Activity: For the listing below, return the line containing "(** [connect] or", the line containing "destruct (lo_holds _", and all lines in between, exactly as written and nothing else.
--- Task inputs ---
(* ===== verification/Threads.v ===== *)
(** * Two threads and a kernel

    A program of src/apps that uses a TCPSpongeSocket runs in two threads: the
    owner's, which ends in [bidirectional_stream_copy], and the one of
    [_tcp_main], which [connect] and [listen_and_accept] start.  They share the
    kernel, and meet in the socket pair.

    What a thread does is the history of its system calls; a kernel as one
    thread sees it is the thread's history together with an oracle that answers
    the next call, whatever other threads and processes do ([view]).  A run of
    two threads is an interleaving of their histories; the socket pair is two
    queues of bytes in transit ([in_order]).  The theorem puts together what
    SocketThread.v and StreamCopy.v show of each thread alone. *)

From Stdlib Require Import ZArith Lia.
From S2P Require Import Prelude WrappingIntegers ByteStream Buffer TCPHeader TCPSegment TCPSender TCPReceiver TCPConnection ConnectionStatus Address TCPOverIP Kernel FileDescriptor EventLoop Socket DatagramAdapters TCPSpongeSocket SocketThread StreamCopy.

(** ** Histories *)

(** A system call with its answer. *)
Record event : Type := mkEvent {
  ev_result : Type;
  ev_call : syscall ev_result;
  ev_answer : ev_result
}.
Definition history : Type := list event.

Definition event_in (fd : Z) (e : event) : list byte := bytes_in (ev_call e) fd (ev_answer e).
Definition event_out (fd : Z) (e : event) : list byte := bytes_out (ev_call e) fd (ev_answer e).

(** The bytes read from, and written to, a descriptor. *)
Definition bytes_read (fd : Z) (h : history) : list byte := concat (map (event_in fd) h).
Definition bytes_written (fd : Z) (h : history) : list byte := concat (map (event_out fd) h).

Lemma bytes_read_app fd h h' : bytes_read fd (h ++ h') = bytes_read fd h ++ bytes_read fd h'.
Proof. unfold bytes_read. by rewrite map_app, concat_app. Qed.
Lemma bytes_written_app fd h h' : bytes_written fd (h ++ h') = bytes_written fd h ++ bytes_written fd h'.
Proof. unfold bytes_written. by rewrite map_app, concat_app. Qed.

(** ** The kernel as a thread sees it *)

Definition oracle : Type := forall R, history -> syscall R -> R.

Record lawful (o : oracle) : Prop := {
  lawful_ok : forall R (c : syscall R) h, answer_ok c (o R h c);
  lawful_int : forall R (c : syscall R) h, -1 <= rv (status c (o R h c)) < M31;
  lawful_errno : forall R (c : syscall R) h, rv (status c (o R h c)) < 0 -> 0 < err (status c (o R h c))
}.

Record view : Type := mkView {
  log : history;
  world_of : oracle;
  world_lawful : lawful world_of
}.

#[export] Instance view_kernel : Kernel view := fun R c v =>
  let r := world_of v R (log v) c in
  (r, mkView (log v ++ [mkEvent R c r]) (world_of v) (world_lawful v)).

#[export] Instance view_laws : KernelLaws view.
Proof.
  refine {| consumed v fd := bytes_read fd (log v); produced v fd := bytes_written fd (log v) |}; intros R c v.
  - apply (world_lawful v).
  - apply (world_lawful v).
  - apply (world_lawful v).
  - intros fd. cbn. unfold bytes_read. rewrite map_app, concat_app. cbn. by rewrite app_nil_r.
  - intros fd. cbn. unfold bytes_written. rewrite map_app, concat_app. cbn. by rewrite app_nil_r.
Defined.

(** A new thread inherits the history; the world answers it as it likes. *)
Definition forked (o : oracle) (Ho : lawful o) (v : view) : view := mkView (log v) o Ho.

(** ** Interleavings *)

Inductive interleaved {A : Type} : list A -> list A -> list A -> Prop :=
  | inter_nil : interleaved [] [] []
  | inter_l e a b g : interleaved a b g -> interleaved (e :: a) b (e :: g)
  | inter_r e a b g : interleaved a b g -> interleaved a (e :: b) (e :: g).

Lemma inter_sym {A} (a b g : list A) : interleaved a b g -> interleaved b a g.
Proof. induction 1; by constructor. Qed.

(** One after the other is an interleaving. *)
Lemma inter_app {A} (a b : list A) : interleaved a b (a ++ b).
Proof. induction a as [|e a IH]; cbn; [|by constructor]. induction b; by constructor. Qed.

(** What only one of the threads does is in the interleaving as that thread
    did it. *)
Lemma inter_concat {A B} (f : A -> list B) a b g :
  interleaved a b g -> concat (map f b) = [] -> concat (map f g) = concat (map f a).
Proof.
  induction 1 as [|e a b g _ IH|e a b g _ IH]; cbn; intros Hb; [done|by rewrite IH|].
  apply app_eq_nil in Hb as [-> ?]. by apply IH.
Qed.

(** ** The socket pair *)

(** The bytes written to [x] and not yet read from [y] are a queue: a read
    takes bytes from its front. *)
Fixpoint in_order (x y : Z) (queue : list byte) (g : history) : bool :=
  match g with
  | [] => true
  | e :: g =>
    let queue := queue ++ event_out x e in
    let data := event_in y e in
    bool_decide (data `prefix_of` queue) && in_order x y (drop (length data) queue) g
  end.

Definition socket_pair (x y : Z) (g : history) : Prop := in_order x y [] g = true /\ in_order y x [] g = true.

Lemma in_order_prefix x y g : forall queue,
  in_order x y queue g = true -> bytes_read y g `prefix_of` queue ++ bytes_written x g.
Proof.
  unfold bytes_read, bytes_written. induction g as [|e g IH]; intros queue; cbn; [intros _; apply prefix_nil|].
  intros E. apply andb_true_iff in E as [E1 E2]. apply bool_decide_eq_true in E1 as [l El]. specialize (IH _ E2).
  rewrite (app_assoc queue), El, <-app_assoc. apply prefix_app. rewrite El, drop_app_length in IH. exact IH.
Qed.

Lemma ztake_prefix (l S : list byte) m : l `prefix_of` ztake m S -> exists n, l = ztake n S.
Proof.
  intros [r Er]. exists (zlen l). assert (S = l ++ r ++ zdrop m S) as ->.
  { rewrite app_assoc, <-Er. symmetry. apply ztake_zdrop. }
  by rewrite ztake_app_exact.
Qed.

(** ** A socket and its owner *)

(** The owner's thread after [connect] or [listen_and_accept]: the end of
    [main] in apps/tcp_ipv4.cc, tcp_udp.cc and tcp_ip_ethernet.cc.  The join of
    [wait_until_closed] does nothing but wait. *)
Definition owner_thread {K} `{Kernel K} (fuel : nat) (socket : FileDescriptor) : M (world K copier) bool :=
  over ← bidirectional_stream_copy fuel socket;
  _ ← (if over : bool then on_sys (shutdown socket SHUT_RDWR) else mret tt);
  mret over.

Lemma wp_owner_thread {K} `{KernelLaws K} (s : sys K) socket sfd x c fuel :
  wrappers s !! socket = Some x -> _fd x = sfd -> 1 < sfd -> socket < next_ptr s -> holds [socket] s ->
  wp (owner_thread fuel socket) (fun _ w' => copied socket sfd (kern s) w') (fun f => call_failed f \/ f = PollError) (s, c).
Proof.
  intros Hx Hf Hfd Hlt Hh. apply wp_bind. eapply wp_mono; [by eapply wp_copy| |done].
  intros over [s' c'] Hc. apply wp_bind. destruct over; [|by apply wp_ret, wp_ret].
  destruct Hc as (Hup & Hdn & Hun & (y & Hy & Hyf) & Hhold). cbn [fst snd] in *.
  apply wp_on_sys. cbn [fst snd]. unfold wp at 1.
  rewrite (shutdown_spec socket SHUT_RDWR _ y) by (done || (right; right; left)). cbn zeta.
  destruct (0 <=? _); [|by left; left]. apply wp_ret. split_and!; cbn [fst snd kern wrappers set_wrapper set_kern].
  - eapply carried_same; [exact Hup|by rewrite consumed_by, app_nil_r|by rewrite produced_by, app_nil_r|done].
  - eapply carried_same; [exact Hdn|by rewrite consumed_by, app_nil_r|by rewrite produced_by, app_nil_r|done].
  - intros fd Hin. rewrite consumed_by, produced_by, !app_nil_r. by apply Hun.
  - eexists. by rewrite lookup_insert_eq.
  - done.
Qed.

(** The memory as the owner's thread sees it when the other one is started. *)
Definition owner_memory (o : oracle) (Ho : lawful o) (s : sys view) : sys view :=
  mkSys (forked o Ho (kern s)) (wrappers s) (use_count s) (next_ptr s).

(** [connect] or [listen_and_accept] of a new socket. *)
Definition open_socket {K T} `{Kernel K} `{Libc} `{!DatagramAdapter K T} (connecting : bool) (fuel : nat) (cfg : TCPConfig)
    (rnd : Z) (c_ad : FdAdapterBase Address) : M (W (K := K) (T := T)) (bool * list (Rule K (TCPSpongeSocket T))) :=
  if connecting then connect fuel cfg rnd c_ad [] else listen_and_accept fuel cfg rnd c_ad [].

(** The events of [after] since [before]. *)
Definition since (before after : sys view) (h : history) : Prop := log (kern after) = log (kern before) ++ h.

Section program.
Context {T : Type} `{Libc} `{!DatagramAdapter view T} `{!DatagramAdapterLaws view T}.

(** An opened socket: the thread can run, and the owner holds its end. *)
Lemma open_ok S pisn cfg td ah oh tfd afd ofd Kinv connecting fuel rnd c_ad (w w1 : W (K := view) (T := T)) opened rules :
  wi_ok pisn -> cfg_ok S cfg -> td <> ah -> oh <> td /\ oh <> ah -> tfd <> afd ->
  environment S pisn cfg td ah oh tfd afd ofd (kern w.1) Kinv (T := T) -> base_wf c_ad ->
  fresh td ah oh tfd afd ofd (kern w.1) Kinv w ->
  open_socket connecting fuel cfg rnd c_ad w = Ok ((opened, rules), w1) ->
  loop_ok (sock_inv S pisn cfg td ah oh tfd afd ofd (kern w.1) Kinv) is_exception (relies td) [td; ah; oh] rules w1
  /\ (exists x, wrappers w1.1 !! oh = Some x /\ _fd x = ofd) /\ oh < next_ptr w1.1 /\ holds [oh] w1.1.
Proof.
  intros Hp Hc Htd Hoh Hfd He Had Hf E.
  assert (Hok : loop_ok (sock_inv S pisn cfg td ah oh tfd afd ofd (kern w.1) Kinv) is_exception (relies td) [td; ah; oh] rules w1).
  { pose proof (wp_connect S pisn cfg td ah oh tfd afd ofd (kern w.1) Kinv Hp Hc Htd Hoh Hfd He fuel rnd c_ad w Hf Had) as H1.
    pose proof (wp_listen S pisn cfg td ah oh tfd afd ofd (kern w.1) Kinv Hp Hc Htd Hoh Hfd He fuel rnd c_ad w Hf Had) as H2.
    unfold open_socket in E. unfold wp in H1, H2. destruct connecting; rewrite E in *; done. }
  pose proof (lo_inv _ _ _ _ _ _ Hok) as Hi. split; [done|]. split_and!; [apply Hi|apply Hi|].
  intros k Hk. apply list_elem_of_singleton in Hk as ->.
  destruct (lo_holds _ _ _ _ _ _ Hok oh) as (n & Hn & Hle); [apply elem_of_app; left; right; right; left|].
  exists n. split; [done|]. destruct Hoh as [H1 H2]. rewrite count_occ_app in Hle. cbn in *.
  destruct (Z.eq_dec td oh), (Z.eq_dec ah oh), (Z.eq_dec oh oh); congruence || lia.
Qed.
---
--- Task inputs ---
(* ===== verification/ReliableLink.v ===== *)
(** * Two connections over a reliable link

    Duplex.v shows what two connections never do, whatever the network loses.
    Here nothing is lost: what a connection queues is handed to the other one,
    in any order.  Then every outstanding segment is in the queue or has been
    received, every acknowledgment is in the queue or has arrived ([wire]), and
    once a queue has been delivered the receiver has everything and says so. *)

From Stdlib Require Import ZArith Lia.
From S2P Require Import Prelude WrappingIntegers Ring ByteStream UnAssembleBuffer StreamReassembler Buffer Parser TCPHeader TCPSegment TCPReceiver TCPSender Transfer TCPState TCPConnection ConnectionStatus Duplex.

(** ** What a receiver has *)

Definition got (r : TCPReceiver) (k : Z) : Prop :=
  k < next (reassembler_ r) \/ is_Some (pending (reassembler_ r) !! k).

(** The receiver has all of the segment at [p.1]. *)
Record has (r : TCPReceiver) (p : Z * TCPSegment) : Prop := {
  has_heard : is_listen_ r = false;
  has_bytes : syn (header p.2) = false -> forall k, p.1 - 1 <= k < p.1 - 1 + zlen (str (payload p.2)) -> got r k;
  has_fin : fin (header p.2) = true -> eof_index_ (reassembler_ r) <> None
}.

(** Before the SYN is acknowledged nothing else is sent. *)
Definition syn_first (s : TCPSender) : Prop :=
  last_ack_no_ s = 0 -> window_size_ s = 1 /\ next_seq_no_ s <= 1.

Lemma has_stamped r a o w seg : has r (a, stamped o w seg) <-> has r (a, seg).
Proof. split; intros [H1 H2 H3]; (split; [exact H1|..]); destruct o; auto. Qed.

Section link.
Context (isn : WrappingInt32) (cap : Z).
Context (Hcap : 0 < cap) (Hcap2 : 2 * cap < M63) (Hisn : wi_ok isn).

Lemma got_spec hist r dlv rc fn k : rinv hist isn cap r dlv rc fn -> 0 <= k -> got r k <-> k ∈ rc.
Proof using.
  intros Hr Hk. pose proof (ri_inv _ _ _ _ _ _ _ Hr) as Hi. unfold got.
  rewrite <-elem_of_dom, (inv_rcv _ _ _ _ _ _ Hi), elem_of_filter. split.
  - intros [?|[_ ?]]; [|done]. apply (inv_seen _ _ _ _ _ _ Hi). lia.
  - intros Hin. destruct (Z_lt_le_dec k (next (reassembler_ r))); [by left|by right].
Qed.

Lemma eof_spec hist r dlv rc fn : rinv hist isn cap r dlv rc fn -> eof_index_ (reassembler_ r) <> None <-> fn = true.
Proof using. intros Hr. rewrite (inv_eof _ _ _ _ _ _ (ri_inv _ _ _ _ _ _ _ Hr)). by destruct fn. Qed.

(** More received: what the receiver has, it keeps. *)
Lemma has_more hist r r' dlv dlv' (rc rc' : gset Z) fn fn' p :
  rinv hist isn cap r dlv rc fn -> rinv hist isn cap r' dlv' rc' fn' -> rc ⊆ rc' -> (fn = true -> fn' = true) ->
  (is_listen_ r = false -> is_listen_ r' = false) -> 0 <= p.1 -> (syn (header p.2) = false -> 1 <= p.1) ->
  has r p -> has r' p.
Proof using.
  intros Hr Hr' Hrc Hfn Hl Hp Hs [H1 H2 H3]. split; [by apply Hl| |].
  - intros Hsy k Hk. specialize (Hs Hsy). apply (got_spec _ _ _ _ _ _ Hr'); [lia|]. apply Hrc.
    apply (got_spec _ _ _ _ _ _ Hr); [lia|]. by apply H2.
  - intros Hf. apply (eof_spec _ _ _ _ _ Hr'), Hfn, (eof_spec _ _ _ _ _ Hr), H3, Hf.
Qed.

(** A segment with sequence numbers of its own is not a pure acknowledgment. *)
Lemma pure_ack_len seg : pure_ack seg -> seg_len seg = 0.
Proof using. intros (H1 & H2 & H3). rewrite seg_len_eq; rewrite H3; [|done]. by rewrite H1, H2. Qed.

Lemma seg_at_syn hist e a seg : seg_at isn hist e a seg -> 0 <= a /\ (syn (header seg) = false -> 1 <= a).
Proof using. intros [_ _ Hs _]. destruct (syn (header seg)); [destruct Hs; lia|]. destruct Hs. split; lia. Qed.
---
Answer box:
(** [connect] or [listen_and_accept] of a new socket. *)
Definition open_socket {K T} `{Kernel K} `{Libc} `{!DatagramAdapter K T} (connecting : bool) (fuel : nat) (cfg : TCPConfig)
    (rnd : Z) (c_ad : FdAdapterBase Address) : M (W (K := K) (T := T)) (bool * list (Rule K (TCPSpongeSocket T))) :=
  if connecting then connect fuel cfg rnd c_ad [] else listen_and_accept fuel cfg rnd c_ad [].

(** The events of [after] since [before]. *)
Definition since (before after : sys view) (h : history) : Prop := log (kern after) = log (kern before) ++ h.

Section program.
Context {T : Type} `{Libc} `{!DatagramAdapter view T} `{!DatagramAdapterLaws view T}.

(** An opened socket: the thread can run, and the owner holds its end. *)
Lemma open_ok S pisn cfg td ah oh tfd afd ofd Kinv connecting fuel rnd c_ad (w w1 : W (K := view) (T := T)) opened rules :
  wi_ok pisn -> cfg_ok S cfg -> td <> ah -> oh <> td /\ oh <> ah -> tfd <> afd ->
  environment S pisn cfg td ah oh tfd afd ofd (kern w.1) Kinv (T := T) -> base_wf c_ad ->
  fresh td ah oh tfd afd ofd (kern w.1) Kinv w ->
  open_socket connecting fuel cfg rnd c_ad w = Ok ((opened, rules), w1) ->
  loop_ok (sock_inv S pisn cfg td ah oh tfd afd ofd (kern w.1) Kinv) is_exception (relies td) [td; ah; oh] rules w1
  /\ (exists x, wrappers w1.1 !! oh = Some x /\ _fd x = ofd) /\ oh < next_ptr w1.1 /\ holds [oh] w1.1.
Proof.
  intros Hp Hc Htd Hoh Hfd He Had Hf E.
  assert (Hok : loop_ok (sock_inv S pisn cfg td ah oh tfd afd ofd (kern w.1) Kinv) is_exception (relies td) [td; ah; oh] rules w1).
  { pose proof (wp_connect S pisn cfg td ah oh tfd afd ofd (kern w.1) Kinv Hp Hc Htd Hoh Hfd He fuel rnd c_ad w Hf Had) as H1.
    pose proof (wp_listen S pisn cfg td ah oh tfd afd ofd (kern w.1) Kinv Hp Hc Htd Hoh Hfd He fuel rnd c_ad w Hf Had) as H2.
    unfold open_socket in E. unfold wp in H1, H2. destruct connecting; rewrite E in *; done. }
  pose proof (lo_inv _ _ _ _ _ _ Hok) as Hi. split; [done|]. split_and!; [apply Hi|apply Hi|].
  intros k Hk. apply list_elem_of_singleton in Hk as ->.
  destruct (lo_holds _ _ _ _ _ _ Hok oh) as (n & Hn & Hle); [apply elem_of_app; left; right; right; left|].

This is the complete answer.